I need some best-practice and performance advice.

Let's say I have three tables: Employees, Jobs and Ranks. Every employee has a job and a rank, so obviously I should reference those tables in my Employees table.

My question is, which of these options is best:

1) Each job and rank are stored with a unique ID paired a descriptive name. The Employees table should reference the unique ID in the other table, thus saving memory (the descriptive name is only saved once in the Jobs/Ranks table), but to see the descriptive names I'll need to do JOINs:

SELECT Employees.EMPL_ID, Ranks.R_NAME, Jobs.J_NAME
FROM Jobs
JOIN Ranks ON Ranks.R_ID=Employees.RANK
JOIN Jobs ON Jobs.J_ID=Employees.JOB

2) Just unique descriptive names. It can be a waste of memory, because i repeatedly save the descriptive name of each rank / job, but I save time on my SELECT statements

<EDIT:>

Just to clarify, my main concern is the performance I'll have to deal with if I'll need to perform SELECTs with multiple JOINs instead of one SELECT statement.

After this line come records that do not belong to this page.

(** * species_management/get_species.py

    A shallow embedding of the species query script and the proofs of its
    specification.  Python floats are IEEE-754 binary64 numbers and are
    embedded as Rocq's primitive floats, whose operations are specified by
    [SpecFloat]; dictionaries keyed by strings are [gmap string _]; the call
    of the external client and [print] are the two events of a small
    interaction type. *)

From Stdlib Require Import Floats ZArith Lia.
From stdpp Require Import gmap strings list fin_maps.

Set Default Proof Using "Type".
#[local] Set Warnings "-register-all".

(** ** Binary64 classes

    Only signs, zeros and NaN-ness matter for the script: which quotients
    and square roots are NaN, zero, negative or non-negative. *)

Module B64.

(** [signed s x]: [x] is a zero, a finite number or an infinity whose sign
    bit is [s] (so it is not NaN). *)
Definition signed (s : bool) (x : spec_float) : Prop :=
  match x with
  | S754_zero s' | S754_infinity s' | S754_finite s' _ _ => s' = s
  | S754_nan => False
  end.

(** [nonneg x]: [x] compares [0 <= x]; both zeros are in. *)
Definition nonneg (x : spec_float) : Prop :=
  match x with
  | S754_zero _ | S754_infinity false | S754_finite false _ _ => True
  | _ => False
  end.

(** [negative x]: [x] compares [x < 0]; no zero is in. *)
Definition negative (x : spec_float) : Prop :=
  match x with
  | S754_infinity true | S754_finite true _ _ => True
  | _ => False
  end.

Definition is_zero (x : spec_float) : Prop :=
  match x with S754_zero _ => True | _ => False end.

End B64.

(** ** Python values, exceptions and effects *)

(** The values the script handles: the decoded JSON of the response and the
    keyword arguments of the request.  Dictionaries are keyed by [str]. *)
Inductive pyval : Type :=
  | PyNone
  | PyBool (b : bool)
  | PyInt (z : Z)
  | PyFloat (f : float)
  | PyStr (s : string)
  | PyList (l : list pyval)
  | PyDict (d : gmap string pyval).

(** The exceptions the script's own operations raise: [math.sqrt] outside
    its domain, a missing key, subscripting or iterating a value that does
    not support it, and [.get] on a value that has no such method. *)
Inductive pyexc : Type :=
  | ValueError
  | KeyError (key : string)
  | TypeError
  | AttributeError.

(** A pure Python expression returns a value or raises. *)
Inductive result (A : Type) : Type :=
  | Returns (a : A)
  | Raises (e : pyexc).
Arguments Returns {A} a.
Arguments Raises {A} e.

#[export] Instance result_ret : MRet result := λ A a, Returns a.
#[export] Instance result_bind : MBind result := λ A B f r,
  match r with
  | Returns a => f a
  | Raises e => Raises e
  end.

(** A Python statement sequence is a tree of its interactions: it returns,
    raises, calls [get_observation_species_counts] with keyword arguments and
    goes on with the value the client returned, or prints a value and goes
    on. *)
Inductive prog (A : Type) : Type :=
  | Ret (a : A)
  | Raise (e : pyexc)
  | GetCounts (kwargs : gmap string pyval) (k : pyval → prog A)
  | Print (v : pyval) (k : prog A).
Arguments Ret {A} a.
Arguments Raise {A} e.
Arguments GetCounts {A} kwargs k.
Arguments Print {A} v k.

Fixpoint prog_bind_def {A B} (f : A → prog B) (p : prog A) : prog B :=
  match p with
  | Ret a => f a
  | Raise e => Raise e
  | GetCounts kwargs k => GetCounts kwargs (λ resp, prog_bind_def f (k resp))
  | Print v k => Print v (prog_bind_def f k)
  end.

#[export] Instance prog_ret : MRet prog := λ A a, Ret a.
#[export] Instance prog_bind : MBind prog := λ A B f p, prog_bind_def f p.

Definition lift {A} (r : result A) : prog A :=
  match r with
  | Returns a => Ret a
  | Raises e => Raise e
  end.

Definition get_observation_species_counts (kwargs : gmap string pyval)
  : prog pyval := GetCounts kwargs Ret.

Definition print (v : pyval) : prog unit := Print v (Ret tt).

(** [run client p] plays [p] against a client: what was printed, in order,
    and how [p] ended.  An exception of the client propagates. *)
Fixpoint run {A} (client : gmap string pyval → result pyval) (p : prog A)
  : list pyval * result A :=
  match p with
  | Ret a => ([], Returns a)
  | Raise e => ([], Raises e)
  | GetCounts kwargs k =>
      match client kwargs with
      | Returns resp => run client (k resp)
      | Raises e => ([], Raises e)
      end
  | Print v k => let '(out, r) := run client k in (v :: out, r)
  end.

(** *** Operations on values *)

(** A dict display [{k1: v1, ..., kn: vn}]: entries are stored left to
    right, a later one replacing an earlier one with the same key. *)
Definition py_dict (items : list (string * pyval)) : gmap string pyval :=
  foldl (λ d kv, <[kv.1 := kv.2]> d) ∅ items.

(** [v[key]] for a [str] key. *)
Definition py_getitem (v : pyval) (key : string) : result pyval :=
  match v with
  | PyDict d =>
      match d !! key with
      | Some x => Returns x
      | None => Raises (KeyError key)
      end
  | _ => Raises TypeError
  end.

(** [v.get(key)]: only a dict has the method. *)
Definition py_get (v : pyval) (key : string) : result pyval :=
  match v with
  | PyDict d => Returns (default PyNone (d !! key))
  | _ => Raises AttributeError
  end.

(** The items [for r in v] goes through.  A dict yields its keys; the model
    lists them in key order, not insertion order. *)
Definition py_iter (v : pyval) : result (list pyval) :=
  match v with
  | PyList l => Returns l
  | PyStr s => Returns ((λ c, PyStr (String c EmptyString)) <$> String.list_ascii_of_string s)
  | PyDict d => Returns ((λ kv, PyStr kv.1) <$> map_to_list d)
  | _ => Raises TypeError
  end.

(** Truth value testing. *)
Definition py_truthy (v : pyval) : bool :=
  match v with
  | PyNone => false
  | PyBool b => b
  | PyInt z => negb (z =? 0)%Z
  | PyFloat f => negb (f =? 0)%float
  | PyStr s => negb (String.eqb s "")
  | PyList l => negb (Nat.eqb (length l) 0)
  | PyDict d => negb (Nat.eqb (size d) 0)
  end.

(** ** The script *)

(** [math.pi], the binary64 number nearest to π. *)
Definition math_pi : float := 0x1.921fb54442d18p+1%float.

(** [math.sqrt]: the correctly rounded square root; a NaN result for an
    argument that is not NaN is the domain error. *)
Definition math_sqrt (x : float) : result float :=
  let r := PrimFloat.sqrt x in
  if is_nan r && negb (is_nan x) then Raises ValueError else Returns r.

Definition area_to_radius_km (area_km2 : float) : result float :=
  math_sqrt (area_km2 / math_pi).

(** The keyword arguments of the request. *)
Definition query_params (lat lng radius : float)
    (threatened introduced : option bool) : gmap string pyval :=
  let params := py_dict [
    ("lat", PyFloat lat);
    ("lng", PyFloat lng);
    ("radius", PyFloat radius);
    ("quality_grade", PyStr "research");
    ("per_page", PyInt 200);
    ("page", PyStr "all")
  ] in
  let params :=
    match threatened with
    | Some b => <["threatened" := PyBool b]> params
    | None => params
    end in
  let params :=
    match introduced with
    | Some b => <["introduced" := PyBool b]> params
    | None => params
    end in
  params.

(** The element expression of the list comprehension, for one row [r]. *)
Definition species_record (r : pyval) : result pyval :=
  taxon_id ← (taxon ← py_getitem r "taxon"; py_getitem taxon "id");
  scientific_name ← (taxon ← py_getitem r "taxon"; py_getitem taxon "name");
  common_name ← (taxon ← py_getitem r "taxon"; py_get taxon "preferred_common_name");
  rank ← (taxon ← py_getitem r "taxon"; py_getitem taxon "rank");
  obs_count ← py_getitem r "count";
  mret (PyDict (py_dict [
    ("taxon_id", taxon_id);
    ("scientific_name", scientific_name);
    ("common_name", common_name);
    ("rank", rank);
    ("obs_count", obs_count)
  ])).

(** The list comprehension over [resp["results"]]. *)
Definition species_records (resp : pyval) : result (list pyval) :=
  results ← py_getitem resp "results";
  rows ← py_iter results;
  mapM species_record rows.

Definition fetch_species (lat lng area_km2 : float)
    (threatened introduced : option bool) : prog (list pyval) :=
  radius ← lift (area_to_radius_km area_km2);
  resp ← get_observation_species_counts
           (query_params lat lng radius threatened introduced);
  lift (species_records resp).

(** [s["common_name"] or s["scientific_name"]]: the second subscript is
    evaluated only when the first value is falsy. *)
Definition display_name (s : pyval) : result pyval :=
  common_name ← py_getitem s "common_name";
  if py_truthy common_name then mret common_name
  else py_getitem s "scientific_name".

(** [for s in records: print(s["common_name"] or s["scientific_name"])] *)
Fixpoint print_names (records : list pyval) : prog unit :=
  match records with
  | [] => mret tt
  | s :: records' =>
      name ← lift (display_name s);
      print name;;
      print_names records'
  end.

(** 59.9139 and 10.7522, as the binary64 numbers the literals denote. *)
Definition LAT : float := 0x1.df4faacd9e83ep+5%float.
Definition LNG : float := 0x1.581205bc01a37p+3%float.

Definition newline : string := String (Ascii.ascii_of_nat 10) EmptyString.

(** The entry point.  The literal [10] is an [int]; the division in
    [area_to_radius_km] converts it to the float [10.0]. *)
Definition main : prog unit :=
  threatened ← fetch_species LAT LNG 10 (Some true) None;
  introduced ← fetch_species LAT LNG 10 None (Some true);
  print (PyStr (newline +:+ "Threatened species:"));;
  print_names threatened;;
  print (PyStr (newline +:+ "Introduced species:"));;
  print_names introduced.

(** A row of the documented shape: a [taxon] object holding [id], [name]
    and [rank], and a [count]. *)
Definition row_fields (r t : gmap string pyval)
    (id name rank count : pyval) : Prop :=
  r !! "taxon" = Some (PyDict t)
  ∧ r !! "count" = Some count
  ∧ t !! "id" = Some id
  ∧ t !! "name" = Some name
  ∧ t !! "rank" = Some rank.

(** The response of the specification's example and the list it is
    normalised to. *)
Definition mock_response : pyval :=
  PyDict (py_dict [
    ("results", PyList [
      PyDict (py_dict [
        ("taxon", PyDict (py_dict [
           ("id", PyInt 1);
           ("name", PyStr "Vulpes vulpes");
           ("rank", PyStr "species");
           ("preferred_common_name", PyStr "Red fox")
         ]));
        ("count", PyInt 5)
      ])
    ])
  ]).

Definition mock_records : list pyval := [
  PyDict (py_dict [
    ("taxon_id", PyInt 1);
    ("scientific_name", PyStr "Vulpes vulpes");
    ("common_name", PyStr "Red fox");
    ("rank", PyStr "species");
    ("obs_count", PyInt 5)
  ])
].

(** *** Vocabulary of the further properties *)

(** The keys of a request: the six fixed ones and a filter key for each
    filter that is not [None]. *)
Definition request_keys (threatened introduced : option bool) : gset string :=
  {[ "lat"; "lng"; "radius"; "quality_grade"; "per_page"; "page" ]}
  ∪ (if threatened is Some _ then {[ "threatened" ]} else ∅)
  ∪ (if introduced is Some _ then {[ "introduced" ]} else ∅).

(** The keys of a record. *)
Definition record_keys : gset string :=
  {[ "taxon_id"; "scientific_name"; "common_name"; "rank"; "obs_count" ]}.

(** The record built from the fields of a row. *)
Definition record_of (id name common_name rank count : pyval)
  : gmap string pyval :=
  py_dict [
    ("taxon_id", id);
    ("scientific_name", name);
    ("common_name", common_name);
    ("rank", rank);
    ("obs_count", count)
  ].

(** The line [print_names] prints for a record. *)
Definition shown_name (common_name scientific_name : pyval) : pyval :=
  if py_truthy common_name then common_name else scientific_name.

(** The two headers of the entry point. *)
Definition threatened_header : pyval :=
  PyStr (newline +:+ "Threatened species:").

Definition introduced_header : pyval :=
  PyStr (newline +:+ "Introduced species:").

(** The two requests of the entry point. *)
Definition threatened_query : gmap string pyval :=
  query_params LAT LNG (PrimFloat.sqrt (10 / math_pi)) (Some true) None.

Definition introduced_query : gmap string pyval :=
  query_params LAT LNG (PrimFloat.sqrt (10 / math_pi)) None (Some true).

(** [strictly_positive x]: [x] compares [0 < x]. *)
Definition strictly_positive (x : spec_float) : Prop :=
  match x with
  | S754_infinity false | S754_finite false _ _ => True
  | _ => False
  end.

(** Rows and records of the examples. *)
Definition lynx_taxon : gmap string pyval :=
  py_dict [("id", PyInt 7); ("name", PyStr "Lynx lynx"); ("rank", PyStr "species")].

Definition lynx_row : gmap string pyval :=
  py_dict [("taxon", PyDict lynx_taxon); ("count", PyInt 2)].

Definition lynx_record : gmap string pyval :=
  record_of (PyInt 7) (PyStr "Lynx lynx") PyNone (PyStr "species") (PyInt 2).

Definition no_count_row : gmap string pyval :=
  py_dict [("taxon", PyDict lynx_taxon)].

Definition fox_taxon : gmap string pyval :=
  py_dict [
    ("id", PyInt 1);
    ("name", PyStr "Vulpes vulpes");
    ("rank", PyStr "species");
    ("preferred_common_name", PyStr "Red fox")
  ].

Definition fox_row : gmap string pyval :=
  py_dict [("taxon", PyDict fox_taxon); ("count", PyInt 5)].

Definition fox_record : gmap string pyval :=
  record_of (PyInt 1) (PyStr "Vulpes vulpes") (PyStr "Red fox")
    (PyStr "species") (PyInt 5).

(** ** Binary64 facts

    Signs and zeros through rounding, division and square root, read on
    [SpecFloat]. *)

Module B64Facts.
Import B64.

Lemma shr_1_nonneg mrs : (0 <= shr_m mrs)%Z → (0 <= shr_m (shr_1 mrs))%Z.
Proof.
  destruct mrs as [m r s]; simpl.
  destruct m as [|[p|p|]|p]; simpl; lia.
Qed.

I want to be able to deal with lots of traffic - specifically, Employees requests to see their Job and Rank.

<EDIT>

Examples:

Option 1 (IDs and names):

Employees:
 __________________________
/ EMPL_ID  |  RANK  | JOB  \
|    1     |    2   |  3   |
|    1     |    1   |  3   |
|    1     |    1   |  1   |
\__________|________|______/

Ranks:
 __________________
/  R_ID  |  R_NAME \
|    1   |   GRUNT |
|    2   |   BOSS  |
\________|_________/

Jobs:
 ____________________
/  J_ID  |  J_NAME   \
|   1    | JANITOR   |
|   3    | PRESIDENT |
\________|___________/

Option 2 (unique names):

Employees:
 _______________________________
/ EMPL_ID  |  RANK  | JOB       \
|    1     |  BOSS  | PRESIDENT |
|    1     |  GRUNT | PRESIDENT |
|    1     |  GRUNT | JANITOR   |
\__________|________|___________/

Ranks:
 __________
/   R_NAME \
|    GRUNT |
|    BOSS  |
\__________/

Jobs:
 ___________
/  J_NAME   \
| JANITOR   |
| PRESIDENT |
\___________/
Dori
  • 1,035
  • 1
  • 12
  • 22
  • 1
    You always can, it never hurts, and it sometimes helps. If unsure, add a numeric ID. – John Dvorak Dec 02 '12 at 13:27
  • @JanDvorak: It's not true to say that "*it never hurts*", as there is clearly a cost in joining/looking up values from another table. In most cases, such cost may be immaterial - but it's always non-zero. – eggyal Dec 02 '12 at 13:44

2 Answers2

1

Yes always give each row a unique id.

Best Practice it to always have this for each table. Usually called 'id' or the-table-name_id'

It should have no business value.

Many 'guaranteed unique' records later find the need or presence or duplicate records and always having a unique primary key helps hugely when this is met / discovered.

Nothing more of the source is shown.